(** * golang-wpasupplicant: the unixgram control-interface client

    A shallow embedding of [unixgram.go]: the message router of
    [readLoop], the event decoder of [readUnsolicited], [cmd] and
    [runCommand], the response parsers and [decodeByteLiteralString],
    followed by the properties established about them.

    Conventions.  A Go [string] and a Go [[]byte] are both sequences of
    8-bit bytes and are both represented by [string]; the conversions
    between the two are the identity.  A Go [int] is 64 bits wide; every
    integer the program computes is a length, an index or a parsed value
    that is range-checked, so [Z] is used without wrap-around.  An access
    out of range is a run-time panic, kept as a result of its own. *)

From Stdlib Require Import ZArith Ascii String List Lia Permutation.
From stdpp Require Import base option list strings gmap.

Local Open Scope Z_scope.

(** ** Results of code that may panic *)

Inductive panic : Type :=
| IndexOutOfRange (i len : Z)
| SliceOutOfRange (lo hi len : Z).

(** [Diverges] is what a fuelled loop answers when its fuel is used up;
    [decodeByteLiteralString_total] shows it is never the answer. *)
Inductive outcome (A : Type) : Type :=
| Returns (a : A)
| Panics (p : panic)
| Diverges.

Arguments Returns {A} a.
Arguments Panics {A} p.
Arguments Diverges {A}.

Definition bind {A B} (m : outcome A) (k : A -> outcome B) : outcome B :=
  match m with
  | Returns a => k a
  | Panics p => Panics p
  | Diverges => Diverges
  end.

Notation "'do' x <- m ; k" := (bind m (fun x => k))
  (at level 10, x name, m at level 100, k at level 200).

Definition outcome_map {A B} (f : A -> B) (m : outcome A) : outcome B :=
  do a <- m; Returns (f a).

(** ** Bytes and strings *)

Definition byteval (c : ascii) : Z := Z.of_N (N_of_ascii c).
Definition byteof (n : Z) : ascii := ascii_of_N (Z.to_N n).

Definition TAB : string := String (ascii_of_nat 9) EmptyString.
Definition LF : string := String (ascii_of_nat 10) EmptyString.
Definition CR : string := String (ascii_of_nat 13) EmptyString.

(** [len(s)] *)
Definition len (s : string) : Z := Z.of_nat (String.length s).

(** [s[i]] *)
Definition byteAt (s : string) (i : Z) : outcome ascii :=
  if (0 <=? i) && (i <? len s) then
    match String.get (Z.to_nat i) s with
    | Some c => Returns c
    | None => Panics (IndexOutOfRange i (len s))
    end
  else Panics (IndexOutOfRange i (len s)).

(** [s[lo:hi]] *)
Definition slice (s : string) (lo hi : Z) : outcome string :=
  if (0 <=? lo) && (lo <=? hi) && (hi <=? len s) then
    Returns (substring (Z.to_nat lo) (Z.to_nat (hi - lo)) s)
  else Panics (SliceOutOfRange lo hi (len s)).

(** [l[i]] on a slice of strings *)
Definition index {A} (l : list A) (i : Z) : outcome A :=
  if (0 <=? i) && (i <? Z.of_nat (length l)) then
    match l !! Z.to_nat i with
    | Some x => Returns x
    | None => Panics (IndexOutOfRange i (Z.of_nat (length l)))
    end
  else Panics (IndexOutOfRange i (Z.of_nat (length l))).

(** [string(b)] for a byte [b]: the UTF-8 encoding of the code point
    [b], one byte below 0x80 and two bytes from there on. *)
Definition stringOfByte (b : ascii) : string :=
  if byteval b <? 128 then String b EmptyString
  else String (byteof (Z.lor 192 (Z.shiftr (byteval b) 6)))
         (String (byteof (Z.lor 128 (Z.land (byteval b) 63))) EmptyString).

(** *** Package strings *)

(** [strings.HasPrefix(s, p)] *)
Definition HasPrefix (s p : string) : bool := String.prefix p s.

(** [strings.Index(s, sub)]: the offset of the first occurrence, or -1. *)
Fixpoint indexFrom (sub s : string) (i : Z) : Z :=
  if String.prefix sub s then i
  else match s with
       | EmptyString => -1
       | String _ s' => indexFrom sub s' (i + 1)
       end.

Definition Index (s sub : string) : Z := indexFrom sub s 0.

(** [strings.Contains(s, sub)] *)
Definition Contains (s sub : string) : bool := 0 <=? Index s sub.

(** [strings.TrimPrefix(s, p)] *)
Definition TrimPrefix (s p : string) : string :=
  if HasPrefix s p
  then substring (String.length p) (String.length s - String.length p) s
  else s.

(** [strings.Split(s, sep)] for a separator that is not empty (the
    program only passes the literals of one to three bytes below): the
    pieces of [s] between the occurrences of [sep], found left to right
    and not overlapping.  [skip] counts the bytes of a separator still to
    be passed over, [cur] is the piece being collected. *)
Fixpoint splitFrom (sep : string) (skip : nat) (cur s : string) : list string :=
  match s with
  | EmptyString => [cur]
  | String c s' =>
    match skip with
    | S k => splitFrom sep k cur s'
    | O =>
      if String.prefix sep s
      then cur :: splitFrom sep (String.length sep - 1) EmptyString s'
      else splitFrom sep 0 (cur +:+ String c EmptyString) s'
    end
  end.

Definition Split (s sep : string) : list string := splitFrom sep 0 EmptyString s.

(** ** Errors *)

Inductive numError : Type := ErrSyntax | ErrRange.

(** A value of the interface type [error]: [Nil], or one of the error
    types the program meets. *)
Inductive error : Type :=
| Nil
| ParseError (Line : string) (Err : error)
| errorString (s : string)
| NumError (Func Num : string) (Err : numError)
| AddrError (Err Addr : string)
| Errno (n : Z).

(** ** Package strconv *)

Definition isDigit (c : ascii) : bool := (48 <=? byteval c) && (byteval c <=? 57).

Fixpoint digitsValue (s : string) (acc : Z) : option Z :=
  match s with
  | EmptyString => Some acc
  | String c s' =>
    if isDigit c then digitsValue s' (acc * 10 + (byteval c - 48)) else None
  end.

(** [strconv.Atoi(s)]: an optional sign, then decimal digits only, and
    the value must fit the 64-bit [int]. *)
Definition Atoi (s : string) : Z * error :=
  let '(neg, body) :=
    match s with
    | String "-"%char r => (true, r)
    | String "+"%char r => (false, r)
    | _ => (false, s)
    end in
  match body with
  | EmptyString => (0, NumError "Atoi" s ErrSyntax)
  | _ =>
    match digitsValue body 0 with
    | None => (0, NumError "Atoi" s ErrSyntax)
    | Some n =>
      let v := if neg then - n else n in
      if v <? - 2 ^ 63 then (- 2 ^ 63, NumError "Atoi" s ErrRange)
      else if 2 ^ 63 - 1 <? v then (2 ^ 63 - 1, NumError "Atoi" s ErrRange)
      else (v, Nil)
    end
  end.

(** ** The message router of [readLoop] *)

Record message : Type := Message {
  priority : Z;
  data : string;
  err : error
}.

Inductive channel : Type := solicited | unsolicited.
==============================
§ Description of the task:
Show a copy of each line from the data that includes the word "HasPrefix".

§ Expected answer:
(** [strings.HasPrefix(s, p)] *)
Definition HasPrefix (s p : string) : bool := String.prefix p s.
  if HasPrefix s p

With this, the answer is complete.